**Assignment**
In the listing beneath this line, copy exactly the lines starting with the one containing "epoch, in [Z]." and going on through the one containing "- The files".

Segment Start: Given data

(** * whisper-field: the persistence and retention engine of [backend/app.py]

    A shallow embedding of the Flask handlers of [backend/app.py] and of the
    two JSON files they keep, followed by the properties of the store:
    identifier allocation, the 48-hour expiry sweep with its cascade,
    ordering of the listings, and the denormalised reply counter.

    Conventions of the embedding.
    - A JSON record is a Rocq record; the dictionary keys ['id'],
      ['content'], ... become the fields [w_id], [w_content], ... of
      [Whisper] and [r_id], ... of [Reply].
    - Python integers are unbounded: identifiers and counters are in [Z].
    - An instant ([datetime]) is the number of microseconds since a fixed
      epoch, in [Z].  The files hold the text of [datetime.isoformat()];
      its lexicographic order is the order of the instants, so sorting on
      the stored key is sorting on the instant.
    - Text is [string]; a character stands for the code point of the same
      number.
    - The handlers run in a state monad over [World]: the two files, the
      clock read by [datetime.utcnow()], the outcomes of the coming
      [save_data] calls, and the journal of the files written.
    - The files hold well-typed records and the bodies of the requests
      well-typed fields, so that no key is missing and no handler leaves
      through its [except] clause; a file that cannot be parsed is a file
      without document, which [load_data] reads as the empty list.
    - One request is served at a time. *)

From Stdlib Require Import ZArith String Ascii.
From stdpp Require Import base tactics option list strings sorting.

Local Open Scope string_scope.
Local Open Scope list_scope.
Local Open Scope Z_scope.

(** ** Records *)

Record Whisper := mkWhisper {
  w_id : Z;
  w_content : string;
  w_topic : string;
  w_is_sensitive : bool;
  w_replies_count : Z;
  w_created_at : Z
}.

Record Reply := mkReply {
  r_id : Z;
  r_whisper_id : Z;
  r_content : string;
  r_created_at : Z
}.

(** [whisper['replies_count'] = n] *)
Definition set_replies_count (n : Z) (w : Whisper) : Whisper :=
  mkWhisper (w_id w) (w_content w) (w_topic w) (w_is_sensitive w) n
            (w_created_at w).

(** The body of a POST request, as [request.get_json()] gives it; a key that
    is absent is [None].  A missing body and the empty object have no
    ['content'] and take the same branch of the handlers. *)
Record Body := mkBody {
  content : option string;
  topic : option string;
  is_sensitive : option bool
}.

(** [jsonify({'success': True, 'data': d})] and
    [jsonify({'success': False, 'error': e}), status]. *)
Inductive Response (A : Type) : Type :=
| Success (data : A)
| Failure (status : Z) (error : string).
Arguments Success {A} data.
Arguments Failure {A} status error.

Definition is_success {A} (r : Response A) : Prop :=
  match r with Success _ => True | Failure _ _ => False end.

Definition response_data {A} (r : Response A) : option A :=
  match r with Success d => Some d | Failure _ _ => None end.

(** ** The files and the world around the handlers *)

Inductive Path := whispers_json | replies_json.

Inductive File : Type -> Type :=
| WHISPERS_FILE : File Whisper
| REPLIES_FILE : File Reply.

Definition path {A} (f : File A) : Path :=
  match f with WHISPERS_FILE => whispers_json | REPLIES_FILE => replies_json end.

(** What one call of [save_data] does to its file.
    - [Written]: [json.dump] completed, the function returns [True].
    - [OpenFailed]: [open(filename, 'w')] raised; the file keeps its old
      content, the function returns [False].
    - [DumpFailed]: the file was truncated by [open] and the dump raised
      before completing; what is left is not a JSON document, the function
      returns [False]. *)
Inductive SaveOutcome := Written | OpenFailed | DumpFailed.

(** A file holds [Some records] when it parses, [None] when it does not. *)
Record World := mkWorld {
  whispers_doc : option (list Whisper);
  replies_doc : option (list Reply);
  clock : Z;
  faults : list SaveOutcome;
  journal : list Path
}.

Definition doc {A} (f : File A) (w : World) : option (list A) :=
  match f in File T return option (list T) with
  | WHISPERS_FILE => whispers_doc w
  | REPLIES_FILE => replies_doc w
  end.

Definition set_doc {A} (f : File A) (d : option (list A)) (w : World) : World :=
  match f in File T return option (list T) -> World with
  | WHISPERS_FILE => fun d =>
      mkWorld d (replies_doc w) (clock w) (faults w) (journal w)
  | REPLIES_FILE => fun d =>
      mkWorld (whispers_doc w) d (clock w) (faults w) (journal w)
  end d.

(** One [save_data] call is attempted on [p]: its outcome is consumed and the
    attempt is journalled. *)
Definition attempt (p : Path) (w : World) : World :=
  mkWorld (whispers_doc w) (replies_doc w) (clock w) (tail (faults w))
          (journal w ++ [p]).

(** The environment between two requests: time passes, and the outcomes of
    the coming writes are whatever the file system will make them. *)
Definition with_env (t : Z) (fs : list SaveOutcome) (w : World) : World :=
  mkWorld (whispers_doc w) (replies_doc w) t fs (journal w).

(** The records a reader finds in each file. *)
Definition whispers (w : World) : list Whisper := default [] (whispers_doc w).
Definition replies (w : World) : list Reply := default [] (replies_doc w).

(** The state after [init_data()] on a fresh data directory. *)
Definition init_data (t : Z) : World := mkWorld (Some []) (Some []) t [] [].

(** ** The monad of the handlers *)

Definition M (A : Type) : Type := World -> A * World.

Definition ret {A} (a : A) : M A := fun w => (a, w).

Definition bind {A B} (m : M A) (k : A -> M B) : M B :=
  fun w => let (a, w') := m w in k a w'.

Notation "x <- m ;; k" := (bind m (fun x => k))
  (at level 100, m at next level, right associativity).

Definition eval {A} (m : M A) (w : World) : A := fst (m w).
Definition exec {A} (m : M A) (w : World) : World := snd (m w).

(** The handler [m] serving a request that arrives at instant [t]. *)
Definition at_time {A} (t : Z) (m : M A) : M A :=
  fun w => m (with_env t (faults w) w).

(** [datetime.utcnow()] *)
Definition utcnow : M Z := fun w => (clock w, w).

(** [timedelta(hours=h)] *)
Definition timedelta_hours (h : Z) : Z := h * 3600 * 1000000.

(** [load_data]: the records of the file, and [[]] when reading or parsing
    raises. *)
Definition load_data {A} (f : File A) : M (list A) :=
  fun w => (default [] (doc f w), w).

(** [save_data] *)
Definition save_data {A} (f : File A) (data : list A) : M bool :=
  fun w =>
    let w1 := attempt (path f) w in
    match head (faults w) with
    | None | Some Written => (true, set_doc f (Some data) w1)
    | Some OpenFailed => (false, w1)
    | Some DumpFailed => (false, set_doc f None w1)
    end.

(** ** Python built-ins used by the handlers *)

(** [max(l, default=d)] *)
Definition max_default (d : Z) (l : list Z) : Z :=
  match l with
  | [] => d
  | x :: xs => foldl Z.max x xs
  end.

(** [list.sort(key=..., reverse=...)] is stable, with and without [reverse]:
    records with equal keys keep their order.  The result of a stable sort is
    determined by the input; it is computed here by insertion. *)
Fixpoint insert_by {A} (before : A -> A -> bool) (x : A) (l : list A) : list A :=
  match l with
  | [] => [x]
  | y :: l' => if before x y then x :: l else y :: insert_by before x l'
  end.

Segment End: Given data

**Answer box**
      epoch, in [Z].  The files hold the text of [datetime.isoformat()];
      its lexicographic order is the order of the instants, so sorting on
      the stored key is sorting on the instant.
    - Text is [string]; a character stands for the code point of the same
      number.
    - The handlers run in a state monad over [World]: the two files, the
      clock read by [datetime.utcnow()], the outcomes of the coming
      [save_data] calls, and the journal of the files written.
    - The files hold well-typed records and the bodies of the requests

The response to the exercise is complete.